PROBLEM STATEMENT >>
After finding the line containing "exists pr, p, c." below, please output that line and each following one through the line containing "destruct Hrec as (table & seq & Hu & ->).", exactly as written.

Dataset items
■ ■ ■ ■ ■

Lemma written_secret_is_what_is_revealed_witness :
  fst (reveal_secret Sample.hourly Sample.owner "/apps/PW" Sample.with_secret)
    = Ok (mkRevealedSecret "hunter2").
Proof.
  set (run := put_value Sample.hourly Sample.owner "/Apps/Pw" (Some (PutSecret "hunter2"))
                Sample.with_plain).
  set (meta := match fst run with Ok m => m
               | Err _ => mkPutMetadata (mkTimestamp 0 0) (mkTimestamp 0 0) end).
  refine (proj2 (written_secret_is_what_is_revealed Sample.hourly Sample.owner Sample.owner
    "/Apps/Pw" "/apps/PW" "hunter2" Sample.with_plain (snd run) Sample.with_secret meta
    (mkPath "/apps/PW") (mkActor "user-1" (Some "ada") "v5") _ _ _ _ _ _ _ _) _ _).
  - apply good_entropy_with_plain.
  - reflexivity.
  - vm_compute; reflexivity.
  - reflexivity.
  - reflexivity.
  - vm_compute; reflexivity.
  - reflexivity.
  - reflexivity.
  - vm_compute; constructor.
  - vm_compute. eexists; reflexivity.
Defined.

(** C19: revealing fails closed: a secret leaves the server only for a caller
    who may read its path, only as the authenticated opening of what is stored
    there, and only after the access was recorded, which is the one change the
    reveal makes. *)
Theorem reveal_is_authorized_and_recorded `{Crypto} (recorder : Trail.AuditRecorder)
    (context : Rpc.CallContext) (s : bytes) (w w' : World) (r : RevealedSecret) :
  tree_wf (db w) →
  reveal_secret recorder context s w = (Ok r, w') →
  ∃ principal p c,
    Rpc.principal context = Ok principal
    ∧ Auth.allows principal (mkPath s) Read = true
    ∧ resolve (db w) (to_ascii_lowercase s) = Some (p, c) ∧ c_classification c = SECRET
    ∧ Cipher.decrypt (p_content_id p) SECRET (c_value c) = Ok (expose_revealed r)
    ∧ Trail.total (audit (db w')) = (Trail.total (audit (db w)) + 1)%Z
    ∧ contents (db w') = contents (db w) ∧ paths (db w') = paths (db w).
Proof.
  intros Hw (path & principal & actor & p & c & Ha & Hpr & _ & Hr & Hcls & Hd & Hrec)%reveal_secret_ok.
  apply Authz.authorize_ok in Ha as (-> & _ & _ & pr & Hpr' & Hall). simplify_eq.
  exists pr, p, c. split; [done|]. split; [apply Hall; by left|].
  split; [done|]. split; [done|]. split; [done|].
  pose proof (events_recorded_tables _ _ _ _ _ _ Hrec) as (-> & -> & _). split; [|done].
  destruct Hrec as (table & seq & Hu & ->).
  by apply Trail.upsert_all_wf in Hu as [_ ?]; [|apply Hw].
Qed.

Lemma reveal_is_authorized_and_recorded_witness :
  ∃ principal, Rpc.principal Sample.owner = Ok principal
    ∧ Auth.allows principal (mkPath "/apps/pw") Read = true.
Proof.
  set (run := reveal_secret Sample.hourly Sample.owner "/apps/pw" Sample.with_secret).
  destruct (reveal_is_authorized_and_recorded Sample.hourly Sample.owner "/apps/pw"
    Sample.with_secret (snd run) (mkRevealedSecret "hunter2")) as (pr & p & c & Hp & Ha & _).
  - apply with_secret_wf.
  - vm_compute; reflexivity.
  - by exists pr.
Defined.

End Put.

■ ■ ■ ■ ■

SOLUTION >>
  exists pr, p, c. split; [done|]. split; [apply Hall; by left|].
  split; [done|]. split; [done|]. split; [done|].
  pose proof (events_recorded_tables _ _ _ _ _ _ Hrec) as (-> & -> & _). split; [|done].
  destruct Hrec as (table & seq & Hu & ->).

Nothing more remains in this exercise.